NK Claims 5-Megawatt Reactor Back Online

2003-10-04

North Korea said on Friday (Oct. 3) that its 5-megawatt reactor in Yeongbyeon nuclear complex is fully operational and it is ready to extract plutonium from newly irradiated fuel rods.

The North's Korean Central News Agency reported that all the country's nuclear facilities, including the test reactor at Yeongbyeon, are back to normal operations.

"Reprocessing of the 8,000 irradiated fuel rods that had been sealed was successfully completed by the end of June," it reported, echoing a similar statement Thursday by the North's Foreign Ministry.

All the technical problems raised in "switching the use of plutonium" _ a tacit reference to the production of nuclear warheads _ have been resolved, it added.

Additional fuel rods from the 5-megawatt reactor can readily be reprocessed at a radiochemical laboratory as needed, the report went on to say.

North Korea started operating the reactor at Yeongbyeon in February.

Intelligence sources said Seoul and Washington exchanged assessments that the plant would yielded 5-6 kilograms of plutonium.

"Technological advancements make it possible to produce one nuclear warhead with only with some 5 kilograms" instead of the 7 kilograms of plutonium previously needed, an official said.

However, both U.S. and South Korean officials gave little credibility to Pyongyang's claim that it has completed reprocessing all 8,000 fuel rods.

"It's a process that takes months and that could not have avoided detection by United States and South Korean intelligence," said a Foreign Affairs-Trade Ministry official in Seoul.

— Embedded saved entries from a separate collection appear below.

(** ** C6 *)

(** Without a filter, a page number past the last page is replaced by
    the last page before the reader is called, and the frame the reader
    returns is displayed. *)
Lemma render_data_tab_clamps (re_search : string -> string -> Res bool)
    (f : ParquetFile) (page_size : Z) (w : World) :
  0 < page_size ->
  let tp := total_page_count (total_rows (session w)) page_size in
  tp < current_page (session w) -> active_filter (session w) = None ->
  let w0 := mkWorld (set_page_size (session w) page_size) (trace w) in
  exists page w1,
    read_page_efficiently f tp page_size (selected_columns (session w)) w0
      = (Ok page, w1)
    /\ render_data_tab re_search f page_size w
       = (Ok tt, mkWorld (session w1) (trace w1 ++ [EvDataframe page])).
Proof.
  intros Hps tp Hcp Hnf w0.
  pose proof (read_page_efficiently_run f tp page_size
                (selected_columns (session w)) w0) as Hrun.
  assert (Htp : Z.max 1 (Z.min (current_page (session w)) tp) = tp)
    by (unfold tp, total_page_count in *; lia).
  unfold render_data_tab, bind, get_session, put_session, lift, floordiv.
  cbn [session trace].
  destruct (Z.eqb_spec page_size 0) as [?|_]; [lia|].
  change (active_filter (set_page_size (session w) page_size))
    with (active_filter (session w)).
  rewrite Hnf.
  change (total_rows (set_page_size (session w) page_size))
    with (total_rows (session w)).
  change (current_page (set_page_size (session w) page_size))
    with (current_page (session w)).
  change (selected_columns (set_page_size (session w) page_size))
    with (selected_columns (session w)).
  fold (total_page_count (total_rows (session w)) page_size). fold tp.
  rewrite Htp. fold w0.
  destruct (read_page_body f tp page_size (selected_columns (session w)) w0)
    as [[d|e] w1]; rewrite Hrun; eexists; eexists;
    (split; [reflexivity|]); reflexivity.
Qed.
(** * CineFlow: playlist parser, catalog builder and stream proxy

    A shallow embedding of the TypeScript/JavaScript sources of CineFlow
    (utils/m3u.ts, App.tsx, server.js) and the properties of its
    specification.

    Conventions of the embedding.
    - A JavaScript string is a [string]: a sequence of code units, here the
      code units below 256 (Latin-1).  Character classes, [trim] and
      [toLowerCase] are the ECMAScript ones restricted to that range.
    - A JavaScript number is a double.  The numbers of this program are
      integers, and a double that is an integer is modelled by that integer
      in [Z]; [parseInt] rounds to the nearest double, and its [Infinity] is
      modelled by [Js.infinity].  An optional field ([season?: number]) is an
      [option].
    - A JavaScript object or [Map] whose key order is observable is an
      association list in insertion order.
    - Mutable locals of a loop are threaded explicitly through a fold. *)

From Stdlib Require Import String Ascii List ZArith NArith Lia Bool Arith.
From Stdlib Require Import Permutation Sorted QArith DecimalString DecimalNat.
Import ListNotations.

Close Scope Q_scope.
Local Open Scope list_scope.
Local Open Scope string_scope.

(* ================================================================== *)
(** * JavaScript strings *)
(* ================================================================== *)

Module Js.

Definition code (c : ascii) : N := N_of_ascii c.

Definition in_range (lo hi : N) (c : ascii) : bool :=
  (lo <=? code c)%N && (code c <=? hi)%N.

(** [\d] *)
Definition is_digit (c : ascii) : bool := in_range 48 57 c.

(** [[a-zA-Z0-9]] *)
Definition is_alnum (c : ascii) : bool :=
  in_range 97 122 c || in_range 65 90 c || in_range 48 57 c.

(** ECMAScript WhiteSpace and LineTerminator code points below 256:
    TAB, LF, VT, FF, CR, SPACE and NBSP.  This is the class [\s] and the set
    that [String.prototype.trim] strips. *)
Definition is_space (c : ascii) : bool :=
  in_range 9 13 c || (code c =? 32)%N || (code c =? 160)%N.
(** *** The cache *)

(** X23: the cache policy of [resolveCodexMcpSnapshot].  The cache is
    keyed by the trimmed lookup path, [__global__] when blank or
    absent.  A cached snapshot is returned, without running the CLI,
    exactly when no refresh is forced and the caller does not ask for
    tools or the cached snapshot has them; so a caller that asks for
    tools never gets a snapshot without them.  Otherwise the list is
    fetched: on success the snapshot replaces the cache entry of its
    key and is returned by later calls for that key that it satisfies;
    on failure the cache keeps what it had.  Other keys are never
    touched, and after [clearCodexMcpCache] every call fetches. *)
Theorem snapshot_cache_policy
    (processEnv : string → option string)
    (fetchMcpToolsStdio :
       string → option (list string) → option object → option (list value))
    (fetchMcpTools : string → option object → option (list value))
    (getCodexMcpFingerprint : list CodexMcpServerForSession → string)
    (runCodexCli : list string → option string → result CliResult)
    (parseList : string → ParsedList)
    (params : SnapshotParams) (now : Z)
    (codexMcpCache : gmap string Snapshot) :
  let resolve :=
    resolveCodexMcpSnapshot processEnv fetchMcpToolsStdio fetchMcpTools
      getCodexMcpFingerprint runCodexCli parseList in
  let lookup := resolveCodexLookupPath (lookupPath params) in
  let fetched :=
    fetchSnapshot processEnv fetchMcpToolsStdio fetchMcpTools
      getCodexMcpFingerprint runCodexCli parseList lookup
      (includeTools params) now in
  let hit :=
    match codexMcpCache !! lookup with
    | Some cached =>
        (negb (forceRefresh params)
         && (negb (includeTools params) || snapshotToolsResolved cached))%bool
    | None => false
    end in
  match resolve params now codexMcpCache with
  | (cache', Ok snapshot) =>
      (includeTools params = true → snapshotToolsResolved snapshot = true)
      ∧ cache' !! lookup = Some snapshot
      ∧ (∀ other, other ≠ lookup → cache' !! other = codexMcpCache !! other)
      ∧ (if hit
         then cache' = codexMcpCache
              ∧ codexMcpCache !! lookup = Some snapshot
         else fetched = Ok snapshot)
      ∧ ∀ later now',
          resolveCodexLookupPath (lookupPath later) = lookup →
          forceRefresh later = false →
          (includeTools later = true → snapshotToolsResolved snapshot = true) →
          resolve later now' cache' = (cache', Ok snapshot)
  | (cache', Throw e) =>
      cache' = codexMcpCache ∧ hit = false ∧ fetched = Throw e
  end
  ∧ resolve params now (clearCodexMcpCache codexMcpCache)
    = match fetched with
      | Ok snapshot => (<[lookup := snapshot]> ∅, Ok snapshot)
      | Throw e => (∅, Throw e)
      end.
Proof.
  cbv zeta.
  assert (Hlater : ∀ cache snapshot later now',
            cache !! resolveCodexLookupPath (lookupPath params) = Some snapshot →
            resolveCodexLookupPath (lookupPath later)
            = resolveCodexLookupPath (lookupPath params) →
            forceRefresh later = false →
            (includeTools later = true →
             snapshotToolsResolved snapshot = true) →
            resolveCodexMcpSnapshot processEnv fetchMcpToolsStdio
              fetchMcpTools getCodexMcpFingerprint runCodexCli parseList
              later now' cache = (cache, Ok snapshot)).
  { intros cache snapshot later now' Hc Hkey Hforce Htools.
    unfold resolveCodexMcpSnapshot. rewrite Hkey, Hc, Hforce. cbn [negb andb].
    destruct (includeTools later); cbn [negb orb]; [|done].
    by rewrite Htools. }
  split.
  - unfold resolveCodexMcpSnapshot.
    set (lookup := resolveCodexLookupPath (lookupPath params)) in *.
    destruct (codexMcpCache !! lookup) as [cached|] eqn:Ec.
    + destruct (negb (forceRefresh params)
                && (negb (includeTools params)
                    || snapshotToolsResolved cached))%bool eqn:Ehit.
      * apply andb_true_iff in Ehit as [Hforce Htools].
        split; [|split; [done|split; [done|split; [done|]]]].
        -- intros Hinc. rewrite Hinc in Htools. done.
        -- intros later now'. by apply Hlater.
      * destruct (fetchSnapshot _ _ _ _ _ _ lookup _ now) as [snapshot|e]
          eqn:Ef; [|done].
        destruct (fetchSnapshot_Ok _ _ _ _ _ _ _ _ _ _ Ef)
          as (? & ? & ? & ? & _ & _ & _ & Hsnap).
        split; [intros Hinc; by rewrite Hsnap|].
        split; [apply lookup_insert_eq|].
        split; [intros other Hne; by apply lookup_insert_ne|].
        split; [done|].
        intros later now'. apply Hlater. apply lookup_insert_eq.
    + destruct (fetchSnapshot _ _ _ _ _ _ lookup _ now) as [snapshot|e]
        eqn:Ef; [|done].
      destruct (fetchSnapshot_Ok _ _ _ _ _ _ _ _ _ _ Ef)
        as (? & ? & ? & ? & _ & _ & _ & Hsnap).
      split; [intros Hinc; by rewrite Hsnap|].
      split; [apply lookup_insert_eq|].
      split; [intros other Hne; by apply lookup_insert_ne|].
      split; [done|].
      intros later now'. apply Hlater. apply lookup_insert_eq.
  - unfold resolveCodexMcpSnapshot, clearCodexMcpCache.
    rewrite lookup_empty. by destruct (fetchSnapshot _ _ _ _ _ _ _ _ now).
Qed.
(** * Verification of paros-tools: get-paros-data.py and influxdb-setup.py

    Shallow embedding of the query construction, the result normalisation,
    the split of query results by table, the dictionary that collects the
    normalised tables, the exporter's dispatch on the file extension, the
    credentials loader, the runner [main] of get-paros-data.py and the
    interactive [main] of influxdb-setup.py. *)

From Stdlib Require Import String Ascii List ZArith Bool Lia.
From Stdlib Require Import Floats.
From Stdlib Require Import Sorting.Sorted Sorting.Permutation.
Import ListNotations.
Open Scope string_scope.

(** ** Python string helpers *)
Module PyStr.

(** The double-quote character, written as a one-character string. *)
Definition dq : string := String (ascii_of_nat 34) EmptyString.

Definition comma : ascii := ascii_of_nat 44.

(** [c in s] for a one-character needle. *)
Fixpoint contains_char (c : ascii) (s : string) : bool :=
  match s with
  | EmptyString => false
  | String a rest => if Ascii.eqb a c then true else contains_char c rest
  end.

(** [s.split(c)] for a one-character separator: always at least one piece. *)
Fixpoint split (c : ascii) (s : string) : list string :=
  match s with
  | EmptyString => [EmptyString]
  | String a rest =>
      if Ascii.eqb a c then EmptyString :: split c rest
      else match split c rest with
           | h :: t => String a h :: t
           | [] => [String a EmptyString]
           end
  end.

(** [sep.join(l)]. *)
Fixpoint join (sep : string) (l : list string) : string :=
  match l with
  | [] => EmptyString
  | [x] => x
  | x :: rest => x ++ sep ++ join sep rest
  end.

(** Number of occurrences of [c] in [s]. *)
Fixpoint count_char (c : ascii) (s : string) : nat :=
  match s with
  | EmptyString => 0
  | String a rest => (if Ascii.eqb a c then 1 else 0) + count_char c rest
  end.

End PyStr.

(** ** Query builder: [createFluxFilters] *)
Module Flux.
Import PyStr.

(** [f'r["{col_name}"] == "{i}"'] *)
Definition predicate (col_name i : string) : string :=
  "r[" ++ dq ++ col_name ++ dq ++ "] == " ++ dq ++ i ++ dq.

(** [createFluxFilters(col_name, in_str)]; [None] is Python's [None]. *)
Definition createFluxFilters (col_name : string) (in_str : option string) : string :=
  match in_str with
  | None => EmptyString
  | Some s =>
      let in_list := if contains_char comma s then split comma s else [s] in
      let filter_list := map (predicate col_name) in_list in
      let filter_list_str := join " or " filter_list in
      if Nat.ltb 0 (length filter_list)
      then "|> filter(fn: (r) => " ++ filter_list_str ++ ")"
      else EmptyString
  end.

(** The list of values the clause is built from: the comma-separated pieces. *)
Definition values (s : string) : list string := split comma s.

End Flux.

(** ** Lemmas on the string helpers *)
Module PyStrFacts.
Import PyStr.

Lemma split_not_nil (c : ascii) (s : string) : split c s <> [].
Proof.
  destruct s as [|a rest]; simpl; [discriminate|].
  destruct (Ascii.eqb a c); [discriminate|].
  destruct (split c rest); discriminate.
Qed.

Lemma split_no_sep (c : ascii) (s : string) :
  contains_char c s = false -> split c s = [s].
Proof.
  induction s as [|a rest IH]; simpl; [reflexivity|].
  destruct (Ascii.eqb a c); [discriminate|].
  intros H. rewrite (IH H). reflexivity.
Qed.

Lemma split_length (c : ascii) (s : string) :
  length (split c s) = S (count_char c s).
Proof.
  induction s as [|a rest IH]; simpl; [reflexivity|].
  destruct (Ascii.eqb a c); simpl.
  - rewrite IH. reflexivity.
  - destruct (split c rest) as [|h t]; simpl in *; [discriminate|].
    exact IH.
Qed.

Lemma join_cons_char (sep : string) (a : ascii) (h : string) (t : list string) :
  join sep (String a h :: t) = String a (join sep (h :: t)).
Proof. destruct t; reflexivity. Qed.

Lemma join_cons_cons (sep x y : string) (l : list string) :
  join sep (x :: y :: l) = x ++ sep ++ join sep (y :: l).
Proof. reflexivity. Qed.

Lemma split_join (c : ascii) (s : string) :
  join (String c EmptyString) (split c s) = s.
Proof.
  induction s as [|a rest IH]; simpl; [reflexivity|].
  destruct (Ascii.eqb a c) eqn:E.
  - apply Ascii.eqb_eq in E. subst a.
    destruct (split c rest) as [|h t] eqn:Hs; [exfalso; exact (split_not_nil c rest Hs)|].
    rewrite join_cons_cons, IH. reflexivity.
  - destruct (split c rest) as [|h t] eqn:Hs; [exfalso; exact (split_not_nil c rest Hs)|].
    rewrite join_cons_char, IH. reflexivity.
Qed.

End PyStrFacts.

(** ** Claim C2 *)
Module FluxProofs.
Import PyStr Flux PyStrFacts.

(** Claim C2 (counterexample): an empty (but present) filter string does not
    give an empty clause; the code builds one predicate [r["_measurement"] == ""]. *)
Lemma createFluxFilters_empty_string_not_omitted :
  createFluxFilters "_measurement" (Some EmptyString) <> EmptyString.
Proof. vm_compute. discriminate. Qed.

Lemma in_list_is_values (s : string) :
  (if contains_char comma s then split comma s else [s]) = values s.
Proof.
  unfold values. destruct (contains_char comma s) eqn:E; [reflexivity|].
  symmetry. apply split_no_sep. exact E.
Qed.

(** Claim C2 (amended): an absent filter ([None]) gives the empty clause; a
    present filter string [s] (also the empty string) gives one
    [filter(fn: (r) => ...)] stage whose body is the predicates
    [r["col"] == "v"], one per comma-separated piece [v] of [s], joined with
    [" or "]; there are (number of commas + 1) pieces and re-joining them
    with commas gives back [s]. *)
Theorem createFluxFilters_clause (col : string) :
  createFluxFilters col None = EmptyString /\
  forall s : string,
    createFluxFilters col (Some s)
      = "|> filter(fn: (r) => " ++ join " or " (map (predicate col) (values s)) ++ ")"
    /\ length (map (predicate col) (values s)) = S (count_char comma s)
    /\ join (String comma EmptyString) (values s) = s.
Proof.
  split; [reflexivity|]. intros s.
  split; [|split].
  - unfold createFluxFilters. rewrite in_list_is_values.
    rewrite length_map. unfold values. rewrite split_length. reflexivity.
  - rewrite length_map. apply split_length.
  - apply split_join.
Qed.

End FluxProofs.

(** ** Naive and aware datetimes

    A naive [datetime] is its count of microseconds since
    1970-01-01T00:00:00 (Python's resolution).  An aware datetime carries its
    wall-clock reading and its UTC offset; it denotes the UTC instant
    [wall - offset]. *)
Module PyDatetime.
Open Scope Z_scope.

Definition naive := Z.

Record aware := { wall : naive; offset : Z }.

Definition us_per_second : Z := 1000000.
Definition us_per_day : Z := 86400 * us_per_second.

(** Days since 1970-01-01 of a proleptic Gregorian date. *)
Definition days_from_civil (y m d : Z) : Z :=
  let y' := if m <=? 2 then y - 1 else y in
  let era := y' / 400 in
  let yoe := y' - era * 400 in
  let mp := (m + 9) mod 12 in
  let doy := (153 * mp + 2) / 5 + d - 1 in
  let doe := yoe * 365 + yoe / 4 - yoe / 100 + doy in
  era * 146097 + doe - 719468.

(** The date [(y, m, d)] of a day count since 1970-01-01. *)
Definition civil_from_days (z : Z) : Z * Z * Z :=
  let z := z + 719468 in
  let era := z / 146097 in
  let doe := z - era * 146097 in
  let yoe := (doe - doe / 1460 + doe / 36524 - doe / 146096) / 365 in
  let doy := doe - (365 * yoe + yoe / 4 - yoe / 100) in
  let mp := (5 * doy + 2) / 153 in
  let d := doy - (153 * mp + 2) / 5 + 1 in
  let m := if mp <? 10 then mp + 3 else mp - 9 in
  let y := yoe + era * 400 in
  (if m <=? 2 then y + 1 else y, m, d).

Definition is_leap (y : Z) : bool :=
  (y mod 4 =? 0) && (negb (y mod 100 =? 0) || (y mod 400 =? 0)).

Definition days_in_month (y m : Z) : Z :=
  if m =? 2 then (if is_leap y then 29 else 28)
  else if (m =? 4) || (m =? 6) || (m =? 9) || (m =? 11) then 30 else 31.

Definition digit_char (n : Z) : ascii := ascii_of_nat (48 + Z.to_nat n).

(** [n] written with exactly [w] decimal digits (zero padded). *)
Fixpoint fixed_digits (w : nat) (n : Z) (acc : string) : string :=
  match w with
  | O => acc
  | S w' => fixed_digits w' (n / 10) (String (digit_char (n mod 10)) acc)
  end.

Definition char_of (n : nat) : string := String (ascii_of_nat n) EmptyString.

(** [datetime.isoformat()] of a naive datetime: [YYYY-MM-DDTHH:MM:SS], with
    [.ffffff] appended when the microsecond field is not zero. *)
Definition isoformat (t : naive) : string :=
  let days := t / us_per_day in
  let rem := t mod us_per_day in
  let '(y, mo, d) := civil_from_days days in
  let secs := rem / us_per_second in
  let us := rem mod us_per_second in
  fixed_digits 4 y EmptyString ++ "-" ++ fixed_digits 2 mo EmptyString ++ "-"
  ++ fixed_digits 2 d EmptyString ++ "T" ++ fixed_digits 2 (secs / 3600) EmptyString
  ++ ":" ++ fixed_digits 2 ((secs / 60) mod 60) EmptyString ++ ":"
  ++ fixed_digits 2 (secs mod 60) EmptyString
  ++ (if us =? 0 then EmptyString else "." ++ fixed_digits 6 us EmptyString).

Definition digit_val (a : ascii) : option Z :=
  let n := nat_of_ascii a in
  if (48 <=? n)%nat && (n <=? 57)%nat then Some (Z.of_nat n - 48) else None.

Fixpoint digits_val (l : list ascii) (acc : Z) : option Z :=
  match l with
  | [] => Some acc
  | a :: rest => match digit_val a with
                 | Some v => digits_val rest (acc * 10 + v)
                 | None => None
                 end
  end.

(** [datetime.fromisoformat] on the basic form [YYYY-MM-DDTHH:MM:SS]; every
    other string is refused ([None], Python's [ValueError]).  Python accepts
    more forms; this covers the one the CLI help text documents. *)
Definition fromisoformat_basic (s : string) : option naive :=
  match list_ascii_of_string s with
  | [y1; y2; y3; y4; dash1; m1; m2; dash2; d1; d2; tee; h1; h2; col1; i1; i2; col2; s1; s2] =>
      if Ascii.eqb dash1 "-"%char && Ascii.eqb dash2 "-"%char && Ascii.eqb tee "T"%char
         && Ascii.eqb col1 ":"%char && Ascii.eqb col2 ":"%char
      then match digits_val [y1; y2; y3; y4] 0, digits_val [m1; m2] 0,
                 digits_val [d1; d2] 0, digits_val [h1; h2] 0,
                 digits_val [i1; i2] 0, digits_val [s1; s2] 0 with
           | Some y, Some mo, Some d, Some h, Some mi, Some sec =>
               if (1 <=? y) && (1 <=? mo) && (mo <=? 12) && (1 <=? d)
                  && (d <=? days_in_month y mo) && (h <? 24) && (mi <? 60) && (sec <? 60)
               then Some (days_from_civil y mo d * us_per_day
                          + ((h * 60 + mi) * 60 + sec) * us_per_second)
               else None
           | _, _, _, _, _, _ => None
           end
      else None
  | _ => None
  end.

End PyDatetime.

(** ** Query builder: the query assembled in [main] *)
Module Query.
Import PyStr PyDatetime.
Open Scope Z_scope.

Definition nl : string := char_of 10.
Definition tab : string := char_of 9.
Definition indent8 : string := "        ".

Section QueryBuilder.
(** The library collaborators: [pytz.timezone], [datetime.fromisoformat],
    [datetime.isoformat] and the UTC offset that [tz.localize] picks for a
    wall-clock reading. *)
Variable tzinfo : Type.
Variable pytz_timezone : string -> option tzinfo.
Variable fromisoformat : string -> option naive.
Variable isoformat : naive -> string.
Variable localize_offset : tzinfo -> naive -> Z.

(** [input_tz.localize(t)] *)
Definition localize (tz : tzinfo) (t : naive) : aware :=
  {| wall := t; offset := localize_offset tz t |}.

(** [t.astimezone(datetime.timezone.utc)] *)
Definition astimezone_utc (t : aware) : aware :=
  {| wall := wall t - offset t; offset := 0 |}.

(** [t.replace(tzinfo=None)] *)
Definition replace_tzinfo_none (t : aware) : naive := wall t.

(** Lines 116-119 (and 120-123 for the end time). *)
Definition query_time (tz : tzinfo) (s : string) : option naive :=
  match fromisoformat s with
  | Some t => Some (replace_tzinfo_none (astimezone_utc (localize tz t)))
  | None => None
  end.

Definition query_head (bucket : string) : string :=
  "from(bucket: " ++ dq ++ bucket ++ dq ++ ")" ++ nl.

Definition range_stage (st et : naive) : string :=
  indent8 ++ "|> range(start: " ++ isoformat st ++ "Z, stop: " ++ isoformat et ++ "Z)" ++ nl.

Definition filter_lines (box_filters sensor_filters : string) : string :=
  (if String.eqb box_filters EmptyString then EmptyString else tab ++ box_filters ++ nl)
  ++ (if String.eqb sensor_filters EmptyString then EmptyString else tab ++ sensor_filters ++ nl).

Definition query_tail : string :=
  tab ++ "|> drop(columns: [" ++ dq ++ "_start" ++ dq ++ ", " ++ dq ++ "_stop" ++ dq ++ "])"
  ++ nl ++ indent8 ++ "|> pivot(rowKey:[" ++ dq ++ "_time" ++ dq ++ "], columnKey: ["
  ++ dq ++ "_field" ++ dq ++ "], valueColumn: " ++ dq ++ "_value" ++ dq ++ ")".

(** Lines 113-140: [None] stands for the exception that a bad zone name or
    a malformed time string raises. *)
Definition build_query (bucket input_zone start_str end_str : string)
    (box_id sensor_id : option string) : option string :=
  match pytz_timezone input_zone with
  | None => None
  | Some input_tz =>
      match query_time input_tz start_str, query_time input_tz end_str with
      | Some start_time, Some end_time =>
          let box_filters := Flux.createFluxFilters "_measurement" box_id in
          let sensor_filters := Flux.createFluxFilters "id" sensor_id in
          Some (query_head bucket ++ range_stage start_time end_time
                ++ filter_lines box_filters sensor_filters ++ query_tail)
      | _, _ => None
      end
  end.

End QueryBuilder.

U.S. Secretary of State Colin Powell said his country will continue to work with South Korea, Japan and China to try to find a way to convince North Korea that it must give up its nukes.

"We are examining ways in cooperation with our colleagues in the area to provide the kinds of security assurances that might help move the process further along," he said.

Referring to Pyongyang's Foreign Ministry statement in Washington Thursday, Powell said it is the third time North Korea has told the U.S. they have finished reprocessing the rods.

"We have no evidence to confirm that. So they say once again that they've reprocessed the rods," he added.